==== Data records

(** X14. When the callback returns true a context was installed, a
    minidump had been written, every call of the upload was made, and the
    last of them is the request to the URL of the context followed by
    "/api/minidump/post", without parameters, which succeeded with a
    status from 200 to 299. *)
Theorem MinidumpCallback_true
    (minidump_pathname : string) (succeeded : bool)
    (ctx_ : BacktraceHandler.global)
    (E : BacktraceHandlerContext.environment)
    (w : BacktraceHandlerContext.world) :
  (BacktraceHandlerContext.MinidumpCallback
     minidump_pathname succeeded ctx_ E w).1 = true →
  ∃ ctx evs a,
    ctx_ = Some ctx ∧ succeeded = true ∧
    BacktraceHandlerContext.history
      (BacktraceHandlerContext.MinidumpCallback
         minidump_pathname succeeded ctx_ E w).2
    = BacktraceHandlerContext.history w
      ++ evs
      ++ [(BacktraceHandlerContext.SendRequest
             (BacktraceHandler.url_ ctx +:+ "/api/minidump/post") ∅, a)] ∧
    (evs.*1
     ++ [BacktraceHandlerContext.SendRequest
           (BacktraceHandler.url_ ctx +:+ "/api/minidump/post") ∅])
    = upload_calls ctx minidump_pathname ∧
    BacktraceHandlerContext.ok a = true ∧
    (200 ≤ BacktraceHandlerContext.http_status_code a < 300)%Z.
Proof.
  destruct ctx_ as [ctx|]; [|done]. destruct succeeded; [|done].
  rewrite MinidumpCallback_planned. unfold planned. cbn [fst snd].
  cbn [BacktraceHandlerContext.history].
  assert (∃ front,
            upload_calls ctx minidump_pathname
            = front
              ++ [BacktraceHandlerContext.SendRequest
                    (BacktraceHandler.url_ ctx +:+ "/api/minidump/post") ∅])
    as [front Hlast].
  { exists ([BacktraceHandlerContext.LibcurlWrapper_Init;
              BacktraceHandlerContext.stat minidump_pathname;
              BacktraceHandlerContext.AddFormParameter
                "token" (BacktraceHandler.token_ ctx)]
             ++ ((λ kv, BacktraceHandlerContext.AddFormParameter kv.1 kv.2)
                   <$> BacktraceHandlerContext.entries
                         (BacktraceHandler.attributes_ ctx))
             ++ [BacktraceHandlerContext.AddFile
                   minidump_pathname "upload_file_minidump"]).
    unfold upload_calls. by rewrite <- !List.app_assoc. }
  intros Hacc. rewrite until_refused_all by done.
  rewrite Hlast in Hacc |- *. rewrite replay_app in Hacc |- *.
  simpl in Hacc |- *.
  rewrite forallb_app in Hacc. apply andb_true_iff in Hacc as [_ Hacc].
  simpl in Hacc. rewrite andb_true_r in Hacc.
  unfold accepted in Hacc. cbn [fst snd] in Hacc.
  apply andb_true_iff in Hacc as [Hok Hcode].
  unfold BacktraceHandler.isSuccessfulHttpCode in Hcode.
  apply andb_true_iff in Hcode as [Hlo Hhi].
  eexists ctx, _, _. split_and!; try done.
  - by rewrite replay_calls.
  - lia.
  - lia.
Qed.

========
==== Data records

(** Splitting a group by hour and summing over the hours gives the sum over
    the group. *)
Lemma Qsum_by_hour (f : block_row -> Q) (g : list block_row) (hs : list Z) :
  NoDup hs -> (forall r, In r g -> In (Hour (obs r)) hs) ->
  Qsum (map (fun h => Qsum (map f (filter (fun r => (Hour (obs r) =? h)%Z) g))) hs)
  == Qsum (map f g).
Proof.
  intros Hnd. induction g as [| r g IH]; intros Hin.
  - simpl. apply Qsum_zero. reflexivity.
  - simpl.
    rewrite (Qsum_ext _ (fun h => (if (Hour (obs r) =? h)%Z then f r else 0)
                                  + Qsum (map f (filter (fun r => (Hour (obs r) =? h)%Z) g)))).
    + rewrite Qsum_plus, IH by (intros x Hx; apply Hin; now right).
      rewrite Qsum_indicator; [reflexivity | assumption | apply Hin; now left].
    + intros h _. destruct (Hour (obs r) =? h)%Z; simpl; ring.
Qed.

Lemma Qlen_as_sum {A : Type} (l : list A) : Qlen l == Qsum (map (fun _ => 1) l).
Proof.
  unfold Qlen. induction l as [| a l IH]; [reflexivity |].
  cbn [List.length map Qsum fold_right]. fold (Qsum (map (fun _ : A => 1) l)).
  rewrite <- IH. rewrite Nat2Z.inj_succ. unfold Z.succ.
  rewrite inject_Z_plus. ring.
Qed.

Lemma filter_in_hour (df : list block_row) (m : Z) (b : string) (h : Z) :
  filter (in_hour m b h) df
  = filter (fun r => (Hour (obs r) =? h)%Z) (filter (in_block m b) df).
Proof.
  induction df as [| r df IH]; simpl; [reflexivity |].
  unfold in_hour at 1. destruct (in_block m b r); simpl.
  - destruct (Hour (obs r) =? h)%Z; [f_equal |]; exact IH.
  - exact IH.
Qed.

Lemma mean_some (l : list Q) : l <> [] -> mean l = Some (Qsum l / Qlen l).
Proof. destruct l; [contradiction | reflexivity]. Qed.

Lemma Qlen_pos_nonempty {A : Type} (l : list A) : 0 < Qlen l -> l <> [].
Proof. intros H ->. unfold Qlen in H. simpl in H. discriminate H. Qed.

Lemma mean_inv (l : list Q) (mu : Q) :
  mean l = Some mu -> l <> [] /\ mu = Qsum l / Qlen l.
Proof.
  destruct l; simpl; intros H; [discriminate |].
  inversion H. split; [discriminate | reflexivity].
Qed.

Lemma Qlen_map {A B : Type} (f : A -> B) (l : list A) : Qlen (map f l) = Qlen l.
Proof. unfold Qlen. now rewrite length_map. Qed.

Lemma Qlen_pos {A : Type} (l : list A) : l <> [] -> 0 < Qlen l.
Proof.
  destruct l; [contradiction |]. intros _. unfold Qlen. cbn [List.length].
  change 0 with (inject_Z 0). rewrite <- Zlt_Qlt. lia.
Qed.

========
==== Data records

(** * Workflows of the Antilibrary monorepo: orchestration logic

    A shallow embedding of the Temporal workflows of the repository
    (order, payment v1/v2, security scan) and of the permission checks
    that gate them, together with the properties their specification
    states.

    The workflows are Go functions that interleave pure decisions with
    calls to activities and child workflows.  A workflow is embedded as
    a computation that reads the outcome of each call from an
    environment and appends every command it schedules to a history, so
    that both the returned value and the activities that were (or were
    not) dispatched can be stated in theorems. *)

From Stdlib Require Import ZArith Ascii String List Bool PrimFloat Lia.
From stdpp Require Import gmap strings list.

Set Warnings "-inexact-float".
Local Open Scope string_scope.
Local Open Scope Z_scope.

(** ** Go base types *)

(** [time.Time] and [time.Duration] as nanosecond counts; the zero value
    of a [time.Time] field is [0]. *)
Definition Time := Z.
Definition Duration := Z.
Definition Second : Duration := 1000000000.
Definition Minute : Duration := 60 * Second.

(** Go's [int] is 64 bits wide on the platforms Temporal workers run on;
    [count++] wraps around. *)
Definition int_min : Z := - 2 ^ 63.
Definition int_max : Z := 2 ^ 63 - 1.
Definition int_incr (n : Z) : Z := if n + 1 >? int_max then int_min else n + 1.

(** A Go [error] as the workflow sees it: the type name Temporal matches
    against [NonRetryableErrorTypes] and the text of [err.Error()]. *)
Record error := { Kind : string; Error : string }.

========

• [To do] In the listing above, find the line with "rewrite <- IH." and the line with "Proof. destruct l;", then reproduce both and every line between them exactly.

• [Reply]
  rewrite <- IH. rewrite Nat2Z.inj_succ. unfold Z.succ.
  rewrite inject_Z_plus. ring.
Qed.

Lemma filter_in_hour (df : list block_row) (m : Z) (b : string) (h : Z) :
  filter (in_hour m b h) df
  = filter (fun r => (Hour (obs r) =? h)%Z) (filter (in_block m b) df).
Proof.
  induction df as [| r df IH]; simpl; [reflexivity |].
  unfold in_hour at 1. destruct (in_block m b r); simpl.
  - destruct (Hour (obs r) =? h)%Z; [f_equal |]; exact IH.
  - exact IH.
Qed.

Lemma mean_some (l : list Q) : l <> [] -> mean l = Some (Qsum l / Qlen l).
Proof. destruct l; [contradiction | reflexivity]. Qed.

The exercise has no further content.